_INFORMATION PROVIDED_.
(* ===== verification/MbufTags.v ===== *)
(** * Packet tags

    include/sys/mbuf.h: the list of tags that a packet header carries, a
    singly-linked list of queue.h.  Allocation, and the search for a tag, are
    in the kernel and are parameters. *)

From S2P Require Import Prelude.
From S2P Require Import Queue.
From S2P Require Import QueueSpec.
From S2P Require Import LinkedLists.
From S2P Require Import QueueFamily.

(** ** The code *)

(** struct m_tag without its link, which is its first member; the address of
    the function that frees it. *)
Record m_tag := Tag { m_tag_id : Z; m_tag_len : Z; m_tag_cookie : Z; m_tag_free_fn : Z }.

(** Links (those of the tags, and the heads m_pkthdr.tags) and tags. *)
Record tag_store := Store { links : cells; tags : gmap Z m_tag }.

Definition on_links {A} (c : C cells A) : C tag_store A := λ s,
  match c s.(links) with Done a m => Done a (Store m s.(tags)) | UB => UB | Timeout => Timeout end.

Definition tag_at (t : Z) : C tag_store m_tag := λ s, match s.(tags) !! t with Some x => Done x s | None => UB end.
Definition set_tag (t : Z) (f : m_tag → m_tag) : C tag_store () := λ s,
  match s.(tags) !! t with Some x => Done () (Store s.(links) (<[t := f x]> s.(tags))) | None => UB end.

Definition MTAG_ABI_COMPAT : Z := 0.

(** [tags_of m] is &m->m_pkthdr.tags. *)
Section Ops.
Context (tags_of : Z → Z).

Definition m_tag_init (m : Z) : C tag_store () := on_links (SLIST_INIT (tags_of m)).

(** The members are u_int16_t, u_int16_t and u_int32_t. *)
Definition m_tag_setup (t cookie type len : Z) : C tag_store () :=
  set_tag t (λ x, Tag (u16 type) x.(m_tag_len) x.(m_tag_cookie) x.(m_tag_free_fn));;
  set_tag t (λ x, Tag x.(m_tag_id) (u16 len) x.(m_tag_cookie) x.(m_tag_free_fn));;
  set_tag t (λ x, Tag x.(m_tag_id) x.(m_tag_len) (u32 cookie) x.(m_tag_free_fn)).

(** [call f t] calls the function at the address [f]. *)
Definition m_tag_free (call : Z → Z → C tag_store ()) (t : Z) : C tag_store () :=
  x ← tag_at t; call x.(m_tag_free_fn) t.

Definition m_tag_first (m : Z) : C tag_store Z := on_links (SLIST_FIRST (tags_of m)).
Definition m_tag_next (m t : Z) : C tag_store Z := on_links (SLIST_NEXT 0 t).
Definition m_tag_prepend (m t : Z) : C tag_store () := on_links (SLIST_INSERT_HEAD 0 (tags_of m) t).
Definition m_tag_unlink (m t : Z) : C tag_store () := on_links (SLIST_REMOVE 0 (tags_of m) t).

Definition m_tag_get (m_tag_alloc : Z → Z → Z → Z → C tag_store Z) (type length wait : Z) : C tag_store Z :=
  m_tag_alloc MTAG_ABI_COMPAT type length wait.

Definition m_tag_find (m_tag_locate : Z → Z → Z → Z → C tag_store Z) (m type start : Z) : C tag_store Z :=
  b ← on_links (SLIST_EMPTY (tags_of m));
  if b : bool then mret 0 else m_tag_locate m MTAG_ABI_COMPAT type start.
End Ops.

(** ** Tags as a list *)

(** The first tag of a list with this cookie and this type, an int. *)
Definition tag_matches (s : tag_store) (cookie type : Z) (t : Z) : Prop :=
  ∃ x, s.(tags) !! t = Some x ∧ x.(m_tag_cookie) = cookie ∧ x.(m_tag_id) = type.
#[export] Instance tag_matches_dec s cookie type t : Decision (tag_matches s cookie type t).
Proof.
  unfold tag_matches. destruct (s.(tags) !! t) as [x|] eqn:E.
  - destruct (decide (x.(m_tag_cookie) = cookie ∧ x.(m_tag_id) = type)) as [H|H]; [left; exists x; by rewrite ?E|right].
    intros (x' & Hx & H1 & H2). simplify_eq. by apply H.
  - right. by intros (x' & Hx & _).
Defined.

Definition first_match (s : tag_store) (cookie type : Z) (l : list Z) : Z := default 0 (head (filter (tag_matches s cookie type) l)).
(** The tags after [start], all of them for NULL. *)
Fixpoint after (start : Z) (l : list Z) : list Z :=
  match l with [] => [] | t :: l => if t =? start then l else after start l end.
Definition rest (start : Z) (l : list Z) : list Z := if start =? 0 then l else after start l.

Section List.
Context (tags_of : Z → Z) (packets elems : list Z).
(** Packets with the tags of each. *)
Definition tagged (s : tag_store) (m : Z) (l : list Z) : Prop := queue 0 false false elems s.(links) (tags_of m) l.
Definition tags_alive (s : tag_store) : Prop := alive 0 false false (tags_of <$> packets) elems s.(links) ∧ ∀ t, t ∈ elems → is_Some (s.(tags) !! t).

(** The kernel's search: the first tag after [start] that matches; it
    changes nothing. *)
Class Locates (m_tag_locate : Z → Z → Z → Z → C tag_store Z) : Prop := {
  locate_ok s m cookie type start l : m ∈ packets → tagged s m l → start = 0 ∨ start ∈ l →
    m_tag_locate m cookie type start s = Done (first_match s cookie type (rest start l)) s }.

Hypothesis W : world 0 false false (tags_of <$> packets) elems.

Lemma head_in m : m ∈ packets → tags_of m ∈ tags_of <$> packets.
Proof. apply list_elem_of_fmap_2. Qed.

(** An operation on the links of a packet, as an operation of this store. *)
Lemma on_links_result (c : C cells ()) s m l l' : tags_alive s →
  (∃ m', c s.(links) = Done () m' ∧ result 0 false false (tags_of <$> packets) elems s.(links) (tags_of m) l l' m') →
  ∃ s', on_links c s = Done () s' ∧ tagged s' m l' ∧ tags_alive s' ∧ s'.(tags) = s.(tags) ∧
    ∀ a, ¬ owned 0 false false (tags_of m) l a → s'.(links) !! a = s.(links) !! a.
Proof.
  intros [Ha Ht] (m' & E & [Hq Hal Hf]). exists (Store m' s.(tags)). unfold on_links. by rewrite E.
Qed.

Lemma tag_prepend_ok s m l t : m ∈ packets → tags_alive s → tagged s m l → t ∈ elems → t ∉ l →
  ∃ s', m_tag_prepend tags_of m t s = Done () s' ∧ tagged s' m (t :: l) ∧ tags_alive s' ∧ s'.(tags) = s.(tags) ∧
    ∀ a, ¬ owned 0 false false (tags_of m) (t :: l) a → s'.(links) !! a = s.(links) !! a.
Proof. intros Hm Hs Hl Ht Hn. apply on_links_result; [done|]. apply slist_insert_head; try done; [by apply head_in|apply Hs]. Qed.

Lemma tag_unlink_ok s m l1 t l2 : m ∈ packets → tags_alive s → tagged s m (l1 ++ t :: l2) →
  ∃ s', m_tag_unlink tags_of m t s = Done () s' ∧ tagged s' m (l1 ++ l2) ∧ tags_alive s' ∧ s'.(tags) = s.(tags) ∧
    ∀ a, ¬ owned 0 false false (tags_of m) (l1 ++ t :: l2) a → s'.(links) !! a = s.(links) !! a.
Proof. intros Hm Hs Hl. apply on_links_result; [done|]. apply slist_remove; try done; [by apply head_in|apply Hs]. Qed.

Lemma tag_init_ok s m l : m ∈ packets → tags_alive s → tagged s m l →
  ∃ s', m_tag_init tags_of m s = Done () s' ∧ tagged s' m [] ∧ tags_alive s' ∧ s'.(tags) = s.(tags) ∧
    ∀ a, ¬ owned 0 false false (tags_of m) l a → s'.(links) !! a = s.(links) !! a.
Proof. intros Hm Hs Hl. apply on_links_result; [done|]. apply slist_init; try done; [by apply head_in|apply Hs]. Qed.

Lemma setup_ok s t cookie type len : is_Some (s.(tags) !! t) → ∃ f,
  m_tag_setup t cookie type len s = Done () (Store s.(links) (<[t := Tag (u16 type) (u16 len) (u32 cookie) f]> s.(tags))).
Proof.
  intros [x Hx]. exists x.(m_tag_free_fn). unfold m_tag_setup, set_tag, mbind, C_bind. rewrite Hx. cbn [tags links m_tag_id m_tag_len m_tag_cookie m_tag_free_fn].
  rewrite !lookup_insert_eq. cbn [tags links m_tag_id m_tag_len m_tag_cookie m_tag_free_fn]. by rewrite !lookup_insert_eq, !insert_insert_eq.
Qed.

(** First and next. *)
Lemma on_links_read {A} (c : C cells A) s a : c s.(links) = Done a s.(links) → on_links c s = Done a s.
Proof. unfold on_links. intros ->. by destruct s. Qed.

Lemma follows_head m v l : follows (λ e, rd_at e 0) m v l → v = default 0 (head l).
Proof. destruct l; simpl; [done|]. by intros [-> _]. Qed.

Lemma follows_next m v l1 t l2 : follows (λ e, rd_at e 0) m v (l1 ++ t :: l2) → rd_at t 0 m = Done (default 0 (head l2)) m.
Proof.
  revert v. induction l1 as [|e l1 IH]; intros v; simpl.
  - intros (-> & _ & v' & E & H). by rewrite E, (follows_head _ _ _ H).
  - intros (_ & _ & v' & _ & H). by eapply IH.
Qed.

Lemma tag_first_ok s m l : m ∈ packets → tagged s m l → m_tag_first tags_of m s = Done (default 0 (head l)) s.
Proof.
  intros Hm Hl. destruct (queue_follows _ _ _ _ _ _ _ _ W (head_in m Hm) Hl) as (v & E & Hv). rewrite <- (follows_head _ _ _ Hv).
  by apply on_links_read.
Qed.

Lemma tag_next_ok s m l1 t l2 : m ∈ packets → tagged s m (l1 ++ t :: l2) → m_tag_next m t s = Done (default 0 (head l2)) s.
Proof.
  intros Hm Hl. destruct (queue_follows _ _ _ _ _ _ _ _ W (head_in m Hm) Hl) as (v & _ & Hv). apply on_links_read. by eapply follows_next.
Qed.

Lemma tag_find_ok locate `{!Locates locate} s m type start l : m ∈ packets → tagged s m l → start = 0 ∨ start ∈ l →
  m_tag_find tags_of locate m type start s = Done (first_match s MTAG_ABI_COMPAT type (rest start l)) s.
Proof.
  intros Hm Hl Hst. unfold m_tag_find. pose proof (tag_first_ok s m l Hm Hl) as E. destruct (queue_follows _ _ _ _ _ _ _ _ W (head_in m Hm) Hl) as (v & Ev & Hv).
  rewrite (bind_done _ _ s s (v =? 0)) by (apply on_links_read; unfold SLIST_EMPTY, SLIST_FIRST; by rewrite (bind_done _ _ _ _ _ Ev)).
  destruct l as [|t l]; simpl in Hv; [subst v|].
  - by destruct Hst as [->|?%elem_of_nil].
  - destruct Hv as (-> & Ht & _). rewrite (proj2 (Z.eqb_neq t 0)) by done. by apply locate_ok.
Qed.
End List.

Lemma first_match_cons s cookie type t l : first_match s cookie type (t :: l) = if decide (tag_matches s cookie type t) then t else first_match s cookie type l.
Proof. unfold first_match. rewrite filter_cons. by case_decide. Qed.

Lemma first_match_ext s s' cookie type l : (∀ t, t ∈ l → s.(tags) !! t = s'.(tags) !! t) → first_match s cookie type l = first_match s' cookie type l.
Proof.
  induction l as [|t l IH]; intros H; [done|]. rewrite !first_match_cons, IH by (intros; apply H; set_solver).
  assert (E : tag_matches s cookie type t ↔ tag_matches s' cookie type t) by (unfold tag_matches; by rewrite (H t) by set_solver).
  do 2 case_decide; tauto.
Qed.

(** ** Properties *)

(** The tags of a packet are a list.  m_tag_init empties it, m_tag_prepend puts
    a tag in front, m_tag_unlink takes one out wherever it is, m_tag_first and
    m_tag_next go through it and end in NULL; no other link changes.  A tag
    that is set up and prepended is what m_tag_find finds by its type, if the
    type fits into the 16 bits of m_tag_id; with a larger type it is never
    found. *)
Theorem packet_tags tags_of packets elems locate `{!Locates tags_of packets elems locate} s m l :
  world 0 false false (tags_of <$> packets) elems → m ∈ packets → tags_alive tags_of packets elems s → tagged tags_of elems s m l →
  (∃ s', m_tag_init tags_of m s = Done () s' ∧ tagged tags_of elems s' m [] ∧ tags_alive tags_of packets elems s' ∧ s'.(tags) = s.(tags)) ∧
  (∀ l1 t l2, l = l1 ++ t :: l2 → m_tag_next m t s = Done (default 0 (head l2)) s ∧
    ∃ s', m_tag_unlink tags_of m t s = Done () s' ∧ tagged tags_of elems s' m (l1 ++ l2) ∧ tags_alive tags_of packets elems s' ∧ s'.(tags) = s.(tags) ∧
      ∀ a, ¬ owned 0 false false (tags_of m) l a → s'.(links) !! a = s.(links) !! a) ∧
  m_tag_first tags_of m s = Done (default 0 (head l)) s ∧
  (∀ t type len, t ∈ elems → t ∉ l → ∃ s',
    (m_tag_setup t MTAG_ABI_COMPAT type len;; m_tag_prepend tags_of m t) s = Done () s' ∧ tagged tags_of elems s' m (t :: l) ∧ tags_alive tags_of packets elems s' ∧
    m_tag_find tags_of locate m type 0 s' = Done (if decide (0 ≤ type < 2 ^ 16) then t else first_match s MTAG_ABI_COMPAT type l) s').
Proof.
  intros W Hm Hs Hl. split_and!.
  - destruct (tag_init_ok tags_of packets elems W s m l Hm Hs Hl) as (s' & E & H1 & H2 & H3 & _). by exists s'.
  - intros l1 t l2 ->. split; [by eapply tag_next_ok|]. by apply tag_unlink_ok.
  - by eapply tag_first_ok.
  - intros t type len Ht Hn. destruct (setup_ok s t MTAG_ABI_COMPAT type len (proj2 Hs t Ht)) as [f E1]. set (s1 := Store _ _) in E1.
    assert (A1 : tags_alive tags_of packets elems s1).
    { split; [apply Hs|]. intros x Hx. cbn [s1 tags]. destruct (decide (t = x)) as [->|]; [by rewrite lookup_insert_eq|rewrite lookup_insert_ne by done; by apply Hs]. }
    destruct (tag_prepend_ok tags_of packets elems W s1 m l t Hm A1 Hl Ht Hn) as (s' & E & H1 & H2 & H3 & _). exists s'.
    rewrite (bind_done _ _ _ _ _ E1). split_and!; try done. rewrite (tag_find_ok tags_of packets elems W locate s' m type 0 (t :: l)) by (try done; by left).
    f_equal. cbn [rest Z.eqb]. rewrite first_match_cons. pose proof (u16_range type). case_decide as D1; case_decide as D2.
    + done.
    + exfalso. destruct D1 as (x & Hx & _ & E2). rewrite H3 in Hx. cbn [s1 tags] in Hx. rewrite lookup_insert_eq in Hx. injection Hx as <-. cbn [m_tag_id] in E2. lia.
    + exfalso. apply D1. exists (Tag (u16 type) (u16 len) (u32 MTAG_ABI_COMPAT) f). rewrite H3. cbn [s1 tags]. rewrite lookup_insert_eq. split_and!; try done. by apply u16_small.
    + apply first_match_ext. intros x Hx. rewrite H3. cbn [s1 tags]. rewrite lookup_insert_ne by set_solver. done.
Qed.

(** A packet with no tags, and two tags. *)
Definition sample_locate (m cookie type start : Z) : C tag_store Z := λ s,
  Done (first_match s cookie type (rest start (if s.(links) !! (m + 40) is Some 0x1000 then [0x1000] else []))) s.

Definition sample_store : tag_store := Store {[ 0x128 := 0; 0x1000 := 0 ]} {[ 0x1000 := Tag 0 0 0 0 ]}.

Lemma tags_world : world 0 false false ((λ m, m + 40) <$> [0x100]) [0x1000].
Proof. split; unfold esize, hsize; cbn; intros; repeat (match goal with H : _ ∈ _ |- _ => apply elem_of_cons in H as [->|H] || by apply elem_of_nil in H end); try lia; set_solver. Qed.

#[export] Instance sample_locates : Locates (λ m, m + 40) [0x100] [0x1000] sample_locate.
Proof.
  constructor. intros s m cookie type start l Hm Hl _. unfold sample_locate. repeat f_equal. destruct Hl as [He Hn Hs _].
  assert (Hin : ∀ x, x ∈ l → x = 0x1000) by (intros x Hx; apply list_elem_of_singleton; by apply He).
  destruct l as [|t [|t' l]]; cbn in Hs.
  - by rewrite Hs.
  - rewrite (Hin t) in Hs |- * by left. destruct Hs as [-> _]. done.
  - exfalso. apply NoDup_cons in Hn as [Hn _]. apply Hn. rewrite (Hin t), (Hin t') by (by left || (right; left)). left.
Qed.

Lemma packet_tags_witness : ∃ s', (m_tag_setup 0x1000 MTAG_ABI_COMPAT 15 8;; m_tag_prepend (λ m, m + 40) 0x100 0x1000) sample_store = Done () s' ∧
  m_tag_find (λ m, m + 40) sample_locate 0x100 15 0 s' = Done 0x1000 s'.
Proof.
  destruct (packet_tags (λ m, m + 40) [0x100] [0x1000] sample_locate sample_store 0x100 []) as (_ & _ & _ & H).
  - exact tags_world.
  - set_solver.
  - split; [split; intros x Hx; try done; cbn in Hx; apply list_elem_of_singleton in Hx as ->; by vm_compute; eexists|].
    intros t ->%list_elem_of_singleton. by vm_compute; eexists.
  - split; [set_solver|constructor|by vm_compute|done].
  - destruct (H 0x1000 15 8) as (s' & E & _ & _ & F); [set_solver|set_solver|]. exists s'. split; [exact E|]. rewrite F. by rewrite decide_True by lia.
Defined.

_ACTIVITY_. Using the data above, transcribe the lines that run from the line with "slist_remove; try done; [by apply head_in|apply Hs]. Qed." to the line with "(follows_head _ _ _ Hv).", both ends kept, and output nothing else.

_ANSWER BOX_.
Proof. intros Hm Hs Hl. apply on_links_result; [done|]. apply slist_remove; try done; [by apply head_in|apply Hs]. Qed.

Lemma tag_init_ok s m l : m ∈ packets → tags_alive s → tagged s m l →
  ∃ s', m_tag_init tags_of m s = Done () s' ∧ tagged s' m [] ∧ tags_alive s' ∧ s'.(tags) = s.(tags) ∧
    ∀ a, ¬ owned 0 false false (tags_of m) l a → s'.(links) !! a = s.(links) !! a.
Proof. intros Hm Hs Hl. apply on_links_result; [done|]. apply slist_init; try done; [by apply head_in|apply Hs]. Qed.

Lemma setup_ok s t cookie type len : is_Some (s.(tags) !! t) → ∃ f,
  m_tag_setup t cookie type len s = Done () (Store s.(links) (<[t := Tag (u16 type) (u16 len) (u32 cookie) f]> s.(tags))).
Proof.
  intros [x Hx]. exists x.(m_tag_free_fn). unfold m_tag_setup, set_tag, mbind, C_bind. rewrite Hx. cbn [tags links m_tag_id m_tag_len m_tag_cookie m_tag_free_fn].
  rewrite !lookup_insert_eq. cbn [tags links m_tag_id m_tag_len m_tag_cookie m_tag_free_fn]. by rewrite !lookup_insert_eq, !insert_insert_eq.
Qed.

(** First and next. *)
Lemma on_links_read {A} (c : C cells A) s a : c s.(links) = Done a s.(links) → on_links c s = Done a s.
Proof. unfold on_links. intros ->. by destruct s. Qed.

Lemma follows_head m v l : follows (λ e, rd_at e 0) m v l → v = default 0 (head l).
Proof. destruct l; simpl; [done|]. by intros [-> _]. Qed.

Lemma follows_next m v l1 t l2 : follows (λ e, rd_at e 0) m v (l1 ++ t :: l2) → rd_at t 0 m = Done (default 0 (head l2)) m.
Proof.
  revert v. induction l1 as [|e l1 IH]; intros v; simpl.
  - intros (-> & _ & v' & E & H). by rewrite E, (follows_head _ _ _ H).
  - intros (_ & _ & v' & _ & H). by eapply IH.
Qed.

Lemma tag_first_ok s m l : m ∈ packets → tagged s m l → m_tag_first tags_of m s = Done (default 0 (head l)) s.
Proof.
  intros Hm Hl. destruct (queue_follows _ _ _ _ _ _ _ _ W (head_in m Hm) Hl) as (v & E & Hv). rewrite <- (follows_head _ _ _ Hv).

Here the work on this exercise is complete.